In a better world: Reports in electronic formats allow a whole spectrum of advanced information to be contained within them. In a simulation report, full 3D models and results would be obvious extensions. Open XML-based formats such as ODF and OOXML would provide software developers with a mechanism to embed 3D information directly into reports. This would enable the recipient to explore the model in full 3D, providing increased understanding and more data readily available. This could significantly reduce the need for multiple images (and videos), adding flexibility and the ability to answer ad-hoc questions.

The future of the engineering reporting work flows

Some think that by 2020, the technical memo will be gone. They say we’ll all be collaborating directly on data in the SPDM system, possibly supplemented with some ppts. At Ceetron, we beg to differ.

A number of major US technology companies are going the other way, mandating the internal memo as the preferred communication tool.  After banning PowerPoint, Jeff Bezos, CEO of Amazon, said: “The reason writing a good 4 page memo is harder than ‘writing’ a 20 page powerpoint is because the narrative structure of a good memo forces better thought and better understanding of what’s more important than what, and how things are related.”  The New York Times had an interesting story some time ago on how military commanders in the US Armed Forces ban the use of ppts and advocate the use of the memo. http://www.nytimes.com/2010/04/27/world/27powerpoint.html

That said, we also observe a trend towards online/cloud-based reports, where one gets away from the desktop formats and into platform-independent HTML-based reports.  Written/prepared in Google Docs, MS Office or any editor, yes, but the presentation will be cloud-based and integrated with the data.

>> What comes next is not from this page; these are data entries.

Lemma scaled_confidence_ge_iff (k raw : R) :
  (0 < k < 100)%R ->
  ((k <= RandomForestModel.scaled_confidence raw)%R <->
   (50 + 10 * ln (k / (100 - k)) <= raw)%R).
Proof.
  intros [Hk0 Hk100]. unfold RandomForestModel.scaled_confidence.
  set (t := (- (1 / 10) * (raw - 50))%R).
  pose proof (exp_pos t) as Ha.
  assert (Hb : (0 < (100 - k) / k)%R) by (apply Rdiv_lt_0_compat; lra).
  assert (Hln : ln (k / (100 - k)) = (- ln ((100 - k) / k))%R).
  { rewrite <- ln_Rinv by exact Hb. f_equal. field. lra. }
  rewrite Hln.
  assert (H1 : (k <= 100 / (1 + exp t))%R <-> (exp t <= (100 - k) / k)%R).
  { split; intros H.
    - apply (Rmult_le_reg_l k); [exact Hk0 |].
      replace (k * ((100 - k) / k))%R with (100 - k)%R by (field; lra).
      apply (Rmult_le_compat_r (1 + exp t)) in H; [| lra].
      replace (100 / (1 + exp t) * (1 + exp t))%R with 100%R in H by (field; lra).
      lra.
    - apply (Rmult_le_reg_r (1 + exp t)); [lra |].
      replace (100 / (1 + exp t) * (1 + exp t))%R with 100%R by (field; lra).
      apply (Rmult_le_compat_l k) in H; [| lra].
      replace (k * ((100 - k) / k))%R with (100 - k)%R in H by (field; lra).
      lra. }
  assert (H2 : (exp t <= (100 - k) / k)%R <-> (t <= ln ((100 - k) / k))%R).
  { rewrite <- (exp_ln ((100 - k) / k)) at 1 by exact Hb. split; intros H.
    - destruct (Rle_or_lt t (ln ((100 - k) / k))) as [| Hlt]; [assumption |].
      apply exp_increasing in Hlt. lra.
    - apply exp_le_mono. exact H. }
  rewrite H1, H2. unfold t. split; intros H; lra.
Qed.

(** X14. The recommendation shown for a calibrated confidence depends on
    the raw confidence alone: "high" from 50 + 10 ln 9 (about 72) upwards,
    "low" below 50 + 10 ln (7/3) (about 58.5); in particular a raw
    confidence of at most 50 is always reported as low. *)
Theorem recommendation_thresholds (raw : R) :
  (recommend (RandomForestModel.scaled_confidence raw) = HighConfidence <->
     (50 + 10 * ln 9 <= raw)%R) /\
  (recommend (RandomForestModel.scaled_confidence raw) = LowConfidence <->
     (raw < 50 + 10 * ln (7 / 3))%R) /\
  ((raw <= 50)%R ->
     recommend (RandomForestModel.scaled_confidence raw) = LowConfidence).
Proof.
  assert (H90 := scaled_confidence_ge_iff 90 raw ltac:(lra)).
  assert (H70 := scaled_confidence_ge_iff 70 raw ltac:(lra)).
  replace (90 / (100 - 90))%R with 9%R in H90 by field.
  replace (70 / (100 - 70))%R with (7 / 3)%R in H70 by field.
  assert (Hln : (0 < ln (7 / 3))%R).
  { rewrite <- ln_1. apply ln_increasing; lra. }
  assert (Hln9 : (ln (7 / 3) < ln 9)%R) by (apply ln_increasing; lra).
  unfold recommend. set (c := RandomForestModel.scaled_confidence raw) in *.
  destruct (Rle_dec 90 c) as [H | H]; [| destruct (Rle_dec 70 c) as [H' | H']].
  - apply H90 in H.
    split; [split; [intros _; exact H | reflexivity] |].
    split; [split; [discriminate | intros; exfalso; lra] | intros; exfalso; lra].
  - apply H70 in H'. assert (Hn : ~ (50 + 10 * ln 9 <= raw)%R) by tauto.
    split; [split; [discriminate | intros; contradiction] |].
    split; [split; [discriminate | intros; exfalso; lra] | intros; exfalso; lra].
  - assert (Hn : ~ (50 + 10 * ln (7 / 3) <= raw)%R) by tauto.
    split; [split; [discriminate | intros; exfalso; lra] |].
    split; [split; [intros _; lra | reflexivity] | reflexivity].
Qed.

Lemma recommendation_thresholds_witness :
  (40 <= 50)%R /\
  recommend (RandomForestModel.scaled_confidence 40) = LowConfidence.
Proof.
  assert (H : (40 <= 50)%R) by lra.
  split; [exact H |].
  exact (proj2 (proj2 (recommendation_thresholds 40)) H).
Defined.

End PageFacts.

Section FormFacts.

Import Schemas DiagnosisService DiagnosisPage.

Lemma Qred_inject_Z (z : Z) : Qred (inject_Z z) = inject_Z z.
Proof.
  unfold Qred, inject_Z.
  pose proof (Z.ggcd_gcd z 1) as Hg.
  pose proof (Z.ggcd_correct_divisors z 1) as Hd.
  destruct (Z.ggcd z 1) as [g [aa bb]]. simpl in *. destruct Hd as [Ha Hb].
  rewrite Z.gcd_1_r in Hg. subst g.
  rewrite Z.mul_1_l in Ha, Hb. subst aa bb. reflexivity.
Qed.

Lemma truthy_float_positive (q : Q) :
  (0 <= q)%Q -> truthy_float q = true -> (0 < q)%Q.
Proof.
  unfold truthy_float. intros H0 Ht.
  destruct (Qeq_bool q 0) eqn:E; [discriminate |].
  apply Qeq_bool_neq in E. apply Qle_lt_or_eq in H0 as [| Heq]; [assumption |].
  exfalso. apply E. symmetry. exact Heq.
Qed.

Lemma optional_confloat_gt0_positive (q : Q) :
  (0 < q)%Q -> optional_confloat_gt0 (VFloat q) = Ok (Some q).
Proof.
  intros H. unfold optional_confloat_gt0. simpl.
  destruct (Qlt_le_dec 0 q) as [| Hle]; [reflexivity |].
  exfalso. exact (Qlt_not_le _ _ H Hle).
Qed.

Lemma check_positive_positive (q : Q) : (0 < q)%Q -> check_positive (Some q) = true.
Proof.
  intros H. unfold check_positive.
  destruct (Qlt_le_dec 0 q) as [| Hle]; [reflexivity |].
  exfalso. exact (Qlt_not_le _ _ H Hle).
Qed.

In conclusion, we believe engineering reporting in 2020-2030 will be a lot like it is today: document-centric, visualization-centric, and collaboration-centric.  We also believe that there is a need for, sometimes including legal reasons for, creating a non-editable final version of a document, with no interactivity, but possible the ability to add comments or notes and access the model in read mode through hyperlinks and in a browser.  Let us call it pdf with plug in-free in-browser visualization of CAE models.  At the same time there will be an SPDM system for storing and archiving data, and various editable document formats, probably including something similar to Word, PowerPoint, or Google Docs.  And, there will be asynchronous collaboration tools, engineering-specific or general like Sharepoint and Evernote, for supporting collaboration-centric workflows.  Finally, one could envisage the emergence of ISO / NAFEMS standards for the field of technical reporting.

Several CAE software vendors have over the years released packages with report generation features integrated. However, it seems that few, if any, have had a significant take-up in the market. (This applies also to GLview ReportBuilder, Ceetron’s second generation end user product for reporting.)

We believe that our recent release of Ceetron Report may change that.  At least we have tried to address five key challenges outlined above, and looked into the crystal ball to see where engineering reporting may go in the future.  While we cannot say we have the perfect solution, we think it will be a good starting point for the solid reporting work horse that the CAE community requires.

Thanks to Jan Christian Anker for his contributions to this article and for improving my understanding of how reporting really works in engineering organizations.  Needless to say, all opinions, errors, misunderstandings, and omissions are my own.

Tor Helge Hansen
CEO, Ceetron

* Jan Christian was a board member of Ceetron before its restructuring in 2014 through an MBO. He is an Oslo-based independent consultant in mechanical engineering, simulation, and patenting.  The founder of Anker-Zemer Engineering and co-founder of TechNet Alliance, he has also previously held senior engineering positions with Control Data Corporation, Daimler Benz, and Universitaet Karlruhe / Deutsche Forschungsgemeinscaft.  He earned a Dipl. Ing. degree in Mechanical Engineering from Universitaet Karlruhe.